Lines after the one containing "split_and!; [exact Hf | reflexivity |]." are to be omitted; print exactly each line from the start of the records up to and including it.

Stored items

_ _ _

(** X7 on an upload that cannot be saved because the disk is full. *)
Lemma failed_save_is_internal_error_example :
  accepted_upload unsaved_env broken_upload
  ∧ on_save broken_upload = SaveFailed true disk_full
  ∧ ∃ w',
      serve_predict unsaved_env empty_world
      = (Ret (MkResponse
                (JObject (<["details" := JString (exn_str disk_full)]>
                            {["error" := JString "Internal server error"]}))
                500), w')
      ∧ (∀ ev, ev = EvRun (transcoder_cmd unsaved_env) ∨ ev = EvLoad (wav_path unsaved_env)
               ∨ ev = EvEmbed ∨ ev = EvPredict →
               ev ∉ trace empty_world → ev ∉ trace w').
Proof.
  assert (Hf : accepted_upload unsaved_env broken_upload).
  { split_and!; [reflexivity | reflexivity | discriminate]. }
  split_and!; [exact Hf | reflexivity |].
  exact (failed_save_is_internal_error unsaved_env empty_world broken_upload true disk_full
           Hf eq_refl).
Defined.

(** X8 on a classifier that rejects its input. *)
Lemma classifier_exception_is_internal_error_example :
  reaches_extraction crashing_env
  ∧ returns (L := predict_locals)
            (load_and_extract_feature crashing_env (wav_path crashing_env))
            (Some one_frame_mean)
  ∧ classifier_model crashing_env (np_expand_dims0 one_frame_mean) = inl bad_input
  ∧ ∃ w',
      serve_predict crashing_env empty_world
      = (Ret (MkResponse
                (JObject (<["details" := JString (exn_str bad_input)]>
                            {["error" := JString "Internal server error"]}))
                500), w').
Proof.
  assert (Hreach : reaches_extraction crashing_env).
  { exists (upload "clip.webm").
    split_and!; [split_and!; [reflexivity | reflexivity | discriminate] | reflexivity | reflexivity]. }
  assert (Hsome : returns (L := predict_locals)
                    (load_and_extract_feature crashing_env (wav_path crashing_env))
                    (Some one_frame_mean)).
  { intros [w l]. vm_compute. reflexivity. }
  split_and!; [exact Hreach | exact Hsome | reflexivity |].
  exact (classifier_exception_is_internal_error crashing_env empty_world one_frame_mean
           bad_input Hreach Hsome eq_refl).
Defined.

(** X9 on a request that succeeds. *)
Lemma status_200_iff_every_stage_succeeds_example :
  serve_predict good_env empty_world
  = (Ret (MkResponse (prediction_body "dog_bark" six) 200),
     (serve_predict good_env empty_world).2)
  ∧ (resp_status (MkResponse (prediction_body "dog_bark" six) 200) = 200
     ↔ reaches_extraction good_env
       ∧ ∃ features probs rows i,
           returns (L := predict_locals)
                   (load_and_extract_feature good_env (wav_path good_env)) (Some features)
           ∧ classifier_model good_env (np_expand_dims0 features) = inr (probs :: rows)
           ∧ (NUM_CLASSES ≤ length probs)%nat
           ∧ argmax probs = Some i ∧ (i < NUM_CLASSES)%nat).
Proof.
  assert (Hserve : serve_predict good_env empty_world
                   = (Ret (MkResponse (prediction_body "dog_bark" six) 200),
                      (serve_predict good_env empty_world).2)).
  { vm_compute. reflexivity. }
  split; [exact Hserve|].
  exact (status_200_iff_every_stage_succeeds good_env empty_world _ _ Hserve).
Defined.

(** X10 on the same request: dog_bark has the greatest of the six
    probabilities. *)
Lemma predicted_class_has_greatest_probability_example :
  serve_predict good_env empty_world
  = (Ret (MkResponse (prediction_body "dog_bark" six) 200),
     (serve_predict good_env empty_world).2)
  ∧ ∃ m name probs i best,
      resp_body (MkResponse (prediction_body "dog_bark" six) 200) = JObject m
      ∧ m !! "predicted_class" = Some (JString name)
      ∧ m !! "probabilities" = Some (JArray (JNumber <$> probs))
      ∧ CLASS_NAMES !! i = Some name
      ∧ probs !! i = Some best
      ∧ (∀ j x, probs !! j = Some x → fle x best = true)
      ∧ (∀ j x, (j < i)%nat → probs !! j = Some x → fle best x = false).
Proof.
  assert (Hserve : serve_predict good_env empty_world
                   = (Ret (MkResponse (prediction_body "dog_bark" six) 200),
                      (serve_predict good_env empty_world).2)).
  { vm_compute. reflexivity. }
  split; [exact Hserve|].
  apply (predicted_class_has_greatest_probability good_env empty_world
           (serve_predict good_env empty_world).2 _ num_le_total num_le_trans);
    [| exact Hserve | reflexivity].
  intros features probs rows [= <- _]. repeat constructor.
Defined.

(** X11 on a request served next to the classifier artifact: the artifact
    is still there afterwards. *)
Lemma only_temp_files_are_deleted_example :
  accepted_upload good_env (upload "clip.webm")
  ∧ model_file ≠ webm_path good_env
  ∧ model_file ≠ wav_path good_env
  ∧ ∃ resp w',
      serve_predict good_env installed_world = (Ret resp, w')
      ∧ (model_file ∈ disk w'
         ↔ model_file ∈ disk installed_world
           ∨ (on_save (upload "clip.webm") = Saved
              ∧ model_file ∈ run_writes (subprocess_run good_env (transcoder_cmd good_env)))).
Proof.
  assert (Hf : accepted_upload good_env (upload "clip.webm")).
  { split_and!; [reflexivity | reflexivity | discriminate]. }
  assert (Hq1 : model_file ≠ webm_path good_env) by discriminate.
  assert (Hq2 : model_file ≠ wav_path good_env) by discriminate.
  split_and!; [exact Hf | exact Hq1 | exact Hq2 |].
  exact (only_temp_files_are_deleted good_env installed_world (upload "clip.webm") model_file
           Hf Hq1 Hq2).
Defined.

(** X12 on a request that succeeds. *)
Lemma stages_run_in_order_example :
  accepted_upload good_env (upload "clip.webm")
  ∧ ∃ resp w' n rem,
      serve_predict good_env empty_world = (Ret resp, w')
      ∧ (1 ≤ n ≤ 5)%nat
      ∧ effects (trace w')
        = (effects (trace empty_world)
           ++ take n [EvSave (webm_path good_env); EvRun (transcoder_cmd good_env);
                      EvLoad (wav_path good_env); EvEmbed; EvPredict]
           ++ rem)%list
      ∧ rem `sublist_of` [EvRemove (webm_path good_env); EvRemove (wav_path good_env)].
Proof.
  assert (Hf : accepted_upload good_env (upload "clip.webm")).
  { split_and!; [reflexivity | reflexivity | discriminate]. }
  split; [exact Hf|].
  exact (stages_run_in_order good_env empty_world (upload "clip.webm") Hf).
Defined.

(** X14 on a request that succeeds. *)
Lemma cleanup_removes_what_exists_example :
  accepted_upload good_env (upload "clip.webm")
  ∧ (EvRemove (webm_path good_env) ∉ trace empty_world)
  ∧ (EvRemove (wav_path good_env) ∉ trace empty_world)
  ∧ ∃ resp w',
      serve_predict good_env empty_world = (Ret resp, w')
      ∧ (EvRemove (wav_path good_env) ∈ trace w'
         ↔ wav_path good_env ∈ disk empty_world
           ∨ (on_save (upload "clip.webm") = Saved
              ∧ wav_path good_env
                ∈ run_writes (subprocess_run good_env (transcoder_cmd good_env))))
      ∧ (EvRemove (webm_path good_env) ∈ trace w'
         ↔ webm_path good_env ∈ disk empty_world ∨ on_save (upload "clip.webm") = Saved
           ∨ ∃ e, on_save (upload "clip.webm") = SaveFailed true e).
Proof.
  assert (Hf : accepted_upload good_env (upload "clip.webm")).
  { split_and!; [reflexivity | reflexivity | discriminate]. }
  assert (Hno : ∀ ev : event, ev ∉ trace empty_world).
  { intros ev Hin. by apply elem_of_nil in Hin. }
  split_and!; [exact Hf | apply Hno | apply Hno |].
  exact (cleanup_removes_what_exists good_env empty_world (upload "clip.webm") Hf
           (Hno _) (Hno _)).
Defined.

_ _ _

• RESULT
(** X7 on an upload that cannot be saved because the disk is full. *)
Lemma failed_save_is_internal_error_example :
  accepted_upload unsaved_env broken_upload
  ∧ on_save broken_upload = SaveFailed true disk_full
  ∧ ∃ w',
      serve_predict unsaved_env empty_world
      = (Ret (MkResponse
                (JObject (<["details" := JString (exn_str disk_full)]>
                            {["error" := JString "Internal server error"]}))
                500), w')
      ∧ (∀ ev, ev = EvRun (transcoder_cmd unsaved_env) ∨ ev = EvLoad (wav_path unsaved_env)
               ∨ ev = EvEmbed ∨ ev = EvPredict →
               ev ∉ trace empty_world → ev ∉ trace w').
Proof.
  assert (Hf : accepted_upload unsaved_env broken_upload).
  { split_and!; [reflexivity | reflexivity | discriminate]. }
  split_and!; [exact Hf | reflexivity |].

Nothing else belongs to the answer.